24/05/2023
A small update from Margot Rakers who is currently in Malawi for the IMPALA (An Innovative Monitoring system for PAediatrics in Low-resource settings: an Aid to save lives) project.
Okay, keeping up with updates is proving to be a bigger challenge than finding petrol for our car. A little update, not on work but on weekends. After several attempts to get petrol, we were able to snag some in the dead of night.

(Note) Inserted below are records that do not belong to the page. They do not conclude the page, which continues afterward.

(** * content_replace: rule engine, load balancer and header policy

    A shallow embedding of the Go sources of the rewriting proxy
    (packages [config], [replacer] and [proxy]) together with the
    properties of its design document that can be settled on it.

    Go strings are byte sequences, so they are [string] values here
    (one [ascii] per byte).  The libraries the program calls that are
    not part of the repository ([regexp], [encoding/json], [net/url])
    are interfaces (type classes); the program is embedded over any
    implementation of them, and small reference instances are given
    at the end of the definitions so that everything can be run. *)

From Stdlib Require Import String Ascii List Bool Arith ZArith NArith Lia.
From Stdlib Require Import DecimalString.
Import ListNotations.

Local Open Scope list_scope.
Local Open Scope string_scope.

Set Implicit Arguments.

(** ** Results of Go calls

    A Go call either returns or panics.  [Ret] carries what is
    returned (for a [(T, error)] signature, a pair or a sum). *)

Inductive outcome (A : Type) : Type :=
| Ret (a : A)
| Panic.

Arguments Panic {A}.

Definition bind {A B : Type} (m : outcome A) (k : A -> outcome B) : outcome B :=
  match m with
  | Ret a => k a
  | Panic => Panic
  end.

Notation "x <- m ;; k" := (bind m (fun x => k))
  (at level 61, m at next level, right associativity).

(** ** Package [strings] *)

Module GoStrings.

Definition byte_val (c : ascii) : N := N_of_ascii c.

(** [strings.HasPrefix(s, p)]. *)
Definition HasPrefix (s p : string) : bool := String.prefix p s.

(** [s[n:]] and [s[:n]] for [n <= len(s)]. *)
Fixpoint slice_from (n : nat) (s : string) : string :=
  match n, s with
  | O, _ => s
  | S n', String _ s' => slice_from n' s'
  | S _, EmptyString => EmptyString
  end.

Fixpoint slice_to (n : nat) (s : string) : string :=
  match n, s with
  | O, _ => EmptyString
  | S n', String c s' => String c (slice_to n' s')
  | S _, EmptyString => EmptyString
  end.

(** [strings.HasSuffix(s, p)]:
    [len(s) >= len(p) && s[len(s)-len(p):] == p]. *)
Definition HasSuffix (s p : string) : bool :=
  (String.length p <=? String.length s)%nat
  && String.eqb (slice_from (String.length s - String.length p) s) p.

(** [strings.Contains(s, p)]: [p] occurs at some offset of [s]. *)
Fixpoint Contains (s p : string) : bool :=
  HasPrefix s p
  || match s with
     | EmptyString => false
     | String _ s' => Contains s' p
     end.

(** Width of the first UTF-8 sequence of a non-empty string, as
    [utf8.DecodeRuneInString] reports it (1 for an invalid or
    truncated sequence). *)
Definition in_range (lo hi : N) (c : ascii) : bool :=
  (lo <=? byte_val c)%N && (byte_val c <=? hi)%N.

Definition cont (c : ascii) : bool := in_range 128 191 c.

Definition rune_width (c : ascii) (rest : string) : nat :=
  let x := byte_val c in
  let two := match rest with String c1 _ => cont c1 | _ => false end in
  let three lo hi :=
    match rest with
    | String c1 (String c2 _) => in_range lo hi c1 && cont c2
    | _ => false
    end in
  let four lo hi :=
    match rest with
    | String c1 (String c2 (String c3 _)) => in_range lo hi c1 && cont c2 && cont c3
    | _ => false
    end in
  if (x <? 194)%N then 1
  else if (x <=? 223)%N then (if two then 2 else 1)
  else if (x =? 224)%N then (if three 160%N 191%N then 3 else 1)
  else if (x =? 237)%N then (if three 128%N 159%N then 3 else 1)
  else if (x <=? 239)%N then (if three 128%N 191%N then 3 else 1)
  else if (x =? 240)%N then (if four 144%N 191%N then 4 else 1)
  else if (x <=? 243)%N then (if four 128%N 191%N then 4 else 1)
  else if (x =? 244)%N then (if four 128%N 143%N then 4 else 1)
  else 1.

Saturday morning we set off for our first stop to Game Haven. A reserve less than 25 km from Blantyre. Here we are welcomed by zebras, wildebeest and impalas who quietly eat along from our plates. The view is magnificent, the golf balls flying through the air even more so. Malawians (or rather the rich settlers) take every opportunity to lay down their green strips like rag blankets in the most picturesque places. So too here, among the wild beasts. Despite Malawi's independence from England since 1964, the colonial past still hangs heavily in the air. The golf courses with white English men with their far too white socks and rushing caddies give a small glimpse, but when we drive on towards the tea plantations my stomach turns very briefly. The dazzling landscape and magnificent old English tea houses also seem to set the stage for history and good conversation for a moment. The fact that, as a white person in a country like Malawi, you can never actually fully integrate and will always remain 'the Azungu' (with money and opportunities) also shows the stubbornness of the past.
Sipping our tea with a big chocolate cake, we come to the conclusion that we are not going to save the world and that it is time for beer. We drive a beautiful route past tea fields towards Mount Mulanje where we stay at the foot of the mountain in a lovely lodge. At 8pm the lights go out. After all, it is Saturday night.